There were Mossad agents among the protesters. This is what the Iranian state claims. No one knows. The number of dead keeps piling up, by thousands. From the morning of January 12, we know that phones are being restored, and some people on social media say that their families were able to call them from Iran. No word from Tehran yet—does this mean that we have lost a loved one? “It is a lottery,” a friend in Berlin tells me on the phone, waiting impatiently for a call from inside Iran. “When you receive the call, you will ask, ‘Is everyone safe?’ You may hear yes or no. Even if you hear a yes, you are sure that many will hear a no.”
8. Stockpile — February 27, 2026
“We are going to be fine,” my brother tells me. “They will reach an agreement at the last minute. Badr bin Hamad Al Busaidi is in Washington to offer what the U.S. wants.”
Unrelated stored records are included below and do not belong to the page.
Lemma resolve_march_not_native `{Commands} m : resolve_march_native = Some m -> m <> "native" /\ m <> "".
Proof.
  assert (Hv : forall t, march_value t = Some m -> m <> "native" /\ m <> "").
  { intros t. unfold march_value. destruct (strip_prefix _ t) as [v|]; [|done]. case_bool_decide; [done|].
    destruct (is_empty v) eqn:Ev; [done|]. intros [= <-]. by rewrite is_empty_false in Ev. }
  assert (Hg : forall l, gcc_march_line l = Some m -> m <> "native" /\ m <> "").
  { intros l. unfold gcc_march_line. destruct (strip_prefix _ _) as [v|]; [|done]. cbv zeta.
    destruct (is_empty (trim v)) eqn:Ev; [done|]. case_bool_decide; [done|]. intros [= <-]. by rewrite is_empty_false in Ev. }
  unfold resolve_march_native, or_else, try_resolve_march_native_utility, try_gcc_march_native.
  destruct (stdout_of "resolve-march-native" []) as [o|]; simpl.
  - unfold extract_march_value. destruct (first_some march_value (split_whitespace o)) eqn:E.
    + intros [= ->]. apply first_some_Some in E as (t & _ & Ht). eauto.
    + destruct (stdout_of "gcc" _) as [g|]; simpl; [|done]. intros Hf. apply first_some_Some in Hf as (t & _ & Ht). eauto.
  - destruct (stdout_of "gcc" _) as [g|]; simpl; [|done]. intros Hf. apply first_some_Some in Hf as (t & _ & Ht). eauto.
Qed.

(** ** Departures *)

(** With a root other than [/] the USE flags of make.conf are lost: the client
    sends an empty list and marks it as fully resolved, whatever make.conf says. *)
Theorem use_flags_dropped_without_portageq `{Commands} vars resolved :
  mc_use_flags (read_make_conf false vars resolved) = [] /\
  mc_use_flags_resolved (read_make_conf false vars resolved) = true.
Proof. unfold read_make_conf, read_use_flags, resolved_use. simpl. by repeat case_match. Qed.

(** Where both files exist the legacy [/etc/make.conf] overrides
    [/etc/portage/make.conf], which the code calls the preferred one. *)
Theorem legacy_make_conf_overrides preferred legacy k v :
  parse_make_conf_vars legacy !! k = Some v ->
  match read_make_conf_vars (Some (Some preferred)) (Some (Some legacy)) with
  | Ok vars => vars !! k = Some v
  | Err _ => False
  end.
Proof. intros Hk. simpl. apply lookup_union_Some_raw. by left. Qed.

Lemma legacy_make_conf_overrides_witness :
  match read_make_conf_vars (Some (Some "CHOST=new")) (Some (Some "CHOST=old")) with
  | Ok vars => vars !! "CHOST" = Some "old"
  | Err _ => False
  end.
Proof. apply (legacy_make_conf_overrides "CHOST=new" "CHOST=old" "CHOST" "old"). vm_compute. reflexivity. Defined.

(** The server's parallelism replaces the client's: no other parallelism flag is
    left when both settings are given.  But an option whose number is a word of its
    own loses only the option, so the number stays behind as a goal for make, and
    a server that sets only the load takes away the client's job count. *)
Theorem build_makeopts_flags client jobs load :
  any_char is_whitespace jobs = false -> any_char is_whitespace load = false ->
  List.filter is_parallel_flag (split_whitespace (build_makeopts_inner client (Some jobs) (Some load))) =
    ["-j" +:+ jobs; "-l" +:+ load] /\
  build_makeopts_inner "-j 8" (Some "16") None = "8 -j16" /\
  build_makeopts_inner "-j8" None (Some "4") = "-l4".
Proof.
  intros Hj Hl. split_and!; [|vm_compute; done|vm_compute; done]. unfold build_makeopts_inner.
  rewrite split_join_words.
  - rewrite List.filter_app. set (ts := List.filter (fun tok => negb (is_parallel_flag tok)) (split_whitespace client)).
    assert (Hts : List.filter is_parallel_flag ts = []).
    { unfold ts. induction (split_whitespace client) as [|t l IH]; [done|]. simpl.
      destruct (is_parallel_flag t) eqn:E; simpl; [done|]. by rewrite E. }
    assert (Hj' : is_parallel_flag ("-j" +:+ jobs) = true) by (unfold is_parallel_flag, starts_with; by rewrite strip_prefix_app).
    assert (Hl' : is_parallel_flag ("-l" +:+ load) = true).
    { unfold is_parallel_flag. assert (Hs : starts_with "-l" ("-l" +:+ load) = true) by (unfold starts_with; by rewrite strip_prefix_app).
      by rewrite Hs, orb_true_r. }
    rewrite Hts. cbn [app List.filter]. by rewrite Hj', Hl'.
  - rewrite !Forall_app. split_and!.
    + apply Forall_forall. intros t Ht. rewrite list_elem_of_In, filter_In in Ht. destruct Ht as [Ht _].
      pose proof (split_whitespace_words client) as Hw. rewrite Forall_forall in Hw. by apply Hw, list_elem_of_In.
    + constructor; [by apply is_word_app|constructor].
    + constructor; [by apply is_word_app|constructor].
Qed.

Lemma build_makeopts_flags_witness :
  List.filter is_parallel_flag (split_whitespace (build_makeopts_inner "-j4 -s" (Some "16") (Some "12"))) = ["-j16"; "-l12"].
Proof. apply (build_makeopts_flags "-j4 -s" "16" "12"); vm_compute; done. Defined.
“We have stockpiled food for a few weeks,” my brother tells me. “But we have already eaten half of it,” my sister says in the background. “It’s been two months since Trump has wanted to make his decision.”
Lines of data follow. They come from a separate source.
(* ===== verification/MetricsText.v ===== *)
(** * The metrics page ([Metrics::to_prometheus] in [crates/server/src/metrics.rs])

    The counters and gauges in the text format of Prometheus, and a reader of that
    format: what it reads off the page are the values of the counters, whatever the names
    of the packages are. *)

From S2P Require Import Prelude Text MakeConf Metrics.

(** ** Rendering *)

(** [value.replace(c, by)] for a character. *)
Definition replace_with (c : ascii) (by_ : string) (s : string) : string :=
  concat_strings (map (fun x => if Ascii.eqb x c then by_ else String x "") (chars s)).
Definition backslash_str : string := String backslash "".

Definition prometheus_escape_label_value (value : string) : string :=
  replace_with quote_char (backslash_str +:+ dq)
    (replace_with newline (backslash_str +:+ "n") (replace_with backslash (backslash_str +:+ backslash_str) value)).

(** The lines that [write_counter] and [write_gauge] add. *)
Definition write_metric (kind name help : string) (value : Z) : list string :=
  ["# HELP " +:+ name +:+ " " +:+ help; "# TYPE " +:+ name +:+ " " +:+ kind; name +:+ " " +:+ pretty value; ""].

(** Kind, name and help text of every counter, in the order of the page. *)
Definition metric_rows : list (string * string * string * Counter) := [
  ("counter", "remerge_workorders_submitted_total", "Total number of workorders submitted.", workorders_submitted);
  ("counter", "remerge_workorders_completed_total", "Total number of workorders completed successfully.", workorders_completed);
  ("counter", "remerge_workorders_failed_total", "Total number of workorders that failed.", workorders_failed);
  ("counter", "remerge_workorders_cancelled_total", "Total number of workorders cancelled.", workorders_cancelled);
  ("gauge", "remerge_builds_active", "Number of builds currently in progress.", builds_active);
  ("counter", "remerge_builds_duration_seconds_total", "Total cumulative build duration in seconds.", builds_total_duration_secs);
  ("gauge", "remerge_queue_depth", "Number of workorders waiting in the queue.", queue_depth);
  ("gauge", "remerge_binpkg_disk_usage_bytes", "Total size of the binpkg repository in bytes.", binpkg_disk_usage_bytes);
  ("counter", "remerge_worker_image_builds_total", "Total number of worker image build attempts.", worker_image_builds_total);
  ("counter", "remerge_worker_image_build_duration_seconds_total", "Total cumulative worker image build duration in seconds.",
     worker_image_build_duration_secs_total);
  ("counter", "remerge_worker_container_starts_total", "Total number of worker container start attempts.", worker_container_starts_total);
  ("counter", "remerge_worker_container_startup_duration_seconds_total", "Total cumulative worker container startup duration in seconds.",
     worker_container_startup_duration_secs_total);
  ("counter", "remerge_cleanup_success_total", "Total successful worker runtime cleanup operations.", cleanup_success_total);
  ("counter", "remerge_cleanup_failure_total", "Total failed worker runtime cleanup operations.", cleanup_failure_total);
  ("counter", "remerge_cleanup_reclaimed_bytes_total", "Total snapshot cache bytes reclaimed by cleanup.", cleanup_reclaimed_bytes_total);
  ("counter", "remerge_snapshot_missing_blob_queries_total", "Total snapshot missing-blob discovery requests.", snapshot_missing_blob_queries_total);
  ("counter", "remerge_snapshot_missing_blob_digests_total", "Total digests examined by snapshot missing-blob discovery.",
     snapshot_missing_blob_digests_total);
  ("counter", "remerge_snapshot_missing_blob_digests_missing_total", "Total digests reported missing by snapshot missing-blob discovery.",
     snapshot_missing_blob_digests_missing_total);
  ("counter", "remerge_snapshot_blob_uploads_total", "Total snapshot blob upload requests accepted by the server.", snapshot_blob_uploads_total);
  ("counter", "remerge_snapshot_blob_upload_dedup_hits_total",
     "Snapshot blob upload requests that reused an already stored canonical blob.", snapshot_blob_upload_dedup_hits_total);
  ("counter", "remerge_snapshot_blob_upload_bytes_total", "Total raw snapshot blob bytes accepted by the server.", snapshot_blob_upload_bytes_total);
  ("counter", "remerge_snapshot_blob_downloads_total", "Total snapshot blob download responses served.", snapshot_blob_downloads_total);
  ("counter", "remerge_snapshot_blob_download_bytes_total", "Total snapshot blob bytes served to clients.", snapshot_blob_download_bytes_total);
  ("counter", "remerge_snapshot_runtime_stages_total", "Total snapshot runtime staging passes completed successfully.", snapshot_runtime_stages_total);
  ("counter", "remerge_snapshot_runtime_stage_bytes_total", "Total bytes materialized while staging snapshot runtimes.",
     snapshot_runtime_stage_bytes_total);
  ("counter", "remerge_package_builds_total", "Total best-effort package build completions detected from emerge output.", package_builds_total);
  ("counter", "remerge_package_build_duration_seconds_total", "Total cumulative best-effort package build duration in seconds.",
     package_build_duration_secs_total)].
(** [write_env_files_inner] and [write_repos_conf_inner]. *)
Definition write_named_files (dir : path) (files : gmap string string) : Setup :=
  if bool_decide (files = ∅) then ret tt
  else
    with_context "I/O error" (sf_create_dir_all dir) ;;
    for_io (fun item =>
      if plain_file_name item.1 then
        with_context ("Failed to write " +:+ display (join_str dir item.1)) (write_spelled (join_str dir item.1) (bool_decide (item.1 = ".")) (string_bytes item.2))
      else ret tt) (btree_items files).
Definition write_env_files_inner (base : path) (c : PortageConfig) : Setup :=
  write_named_files (join base "env") (pc_env_files c).
Definition write_repos_conf_inner (base : path) (c : PortageConfig) : Setup :=
  write_named_files (join base "repos.conf") (pc_repos_conf c).

(** A relative path of normal components. *)
Definition safe_relative (rel : string) : bool := forallb is_normal (components rel) && negb (is_empty rel).

(** [write_profile_overlay_inner] and [write_patches_inner]: unsafe paths are skipped. *)
Definition write_relative_files (what : string) (base : path) (files : gmap string string) : Setup :=
  for_io (fun item =>
    if safe_relative item.1 then
      let full_path := join_str base item.1 in
      match parent full_path with
      | Some p => with_context ("Failed to create parent dir for " +:+ what +:+ " " +:+ display full_path) (sf_create_dir_all p)
      | None => ret tt
      end ;;
      with_context ("Failed to write " +:+ what +:+ " " +:+ display full_path)
        (write_spelled full_path (spelled_as_dir item.1) (string_bytes item.2))
    else ret tt) (btree_items files).
Definition write_profile_overlay_inner (base : path) (c : PortageConfig) : Setup := write_relative_files "profile overlay" base (pc_profile_overlay c).
Definition write_patches_inner (base : path) (c : PortageConfig) : Setup := write_relative_files "patch" base (pc_patches c).

(** ** Restoring snapshots *)

(** A file of an inline repository snapshot. *)
Definition restore_repo_file (repo_root : path) (item : string * string) : Setup :=
  if safe_relative item.1 then
    let full_path := join_str repo_root item.1 in
    match parent full_path with
    | Some p => with_context ("Failed to create parent dir for repo snapshot " +:+ display full_path) (sf_create_dir_all p)
    | None => ret tt
    end ;;
    with_context ("Failed to write repo snapshot " +:+ display full_path)
      (write_spelled full_path (spelled_as_dir item.1) (string_bytes item.2))
  else ret tt.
It is not clear if Iran is refusing to hand in its highly enriched uranium to the US, or according to Badr bin Hamad Al Busaidi, the Omani foreign minister and mediator, Iran has accepted ‘zero stockpile.’
9. Having a Blast? — February 28, 2026
They blew up the negotiating table again. The supreme leader, Ali Khamenei, is dead.
I have to confess that for over thirty years, every Newruz, the Iranian new year that happens on 20 March, when all family members rush to come together and make a wish during the countdown, I too always rushed, my mind bubbling, not knowing what I had to wish for. In that moment of chaos, I always wished that this year Khamenei would be dead.
Until the year 1404. This year, I joked to my German friends who are visiting us: “This year I’m not going to wish for his death. For thirty years it was not granted. I won’t do it this year, and maybe that will make my wish come true.”
In the evening of 28 February, it is Netanyahu first, and then Trump, who confirm Khamenei’s death. After several hours, Iranian outlets confirm it too. I have a whirlwind of emotions. There are videos of some Iranians having a blast on the streets. There are other videos of a school ruined by several blasts by the US-Israeli strikes. There are 21 days left until Newruz.
We are only 24 hours into the U.S.-Israel war against Iran. I am not sure when the war will end. The consequences are deeply uncertain and potentially chaotic. Violent chaos may very well be the only true objective Trump and Netanyahu have for this country.
Ahmad Moradi is a Senior Research Fellow at the Leibniz-Zentrum Moderner Orient in Berlin. He has conducted ethnographic research with the paramilitary organization of the Basij, as well as with Afghan refugees in Iran who fought in the Syrian civil war and were wounded there. His broader research interests include revolutionary politics and the politics of care in contexts of protracted conflict and displacement in the Middle East.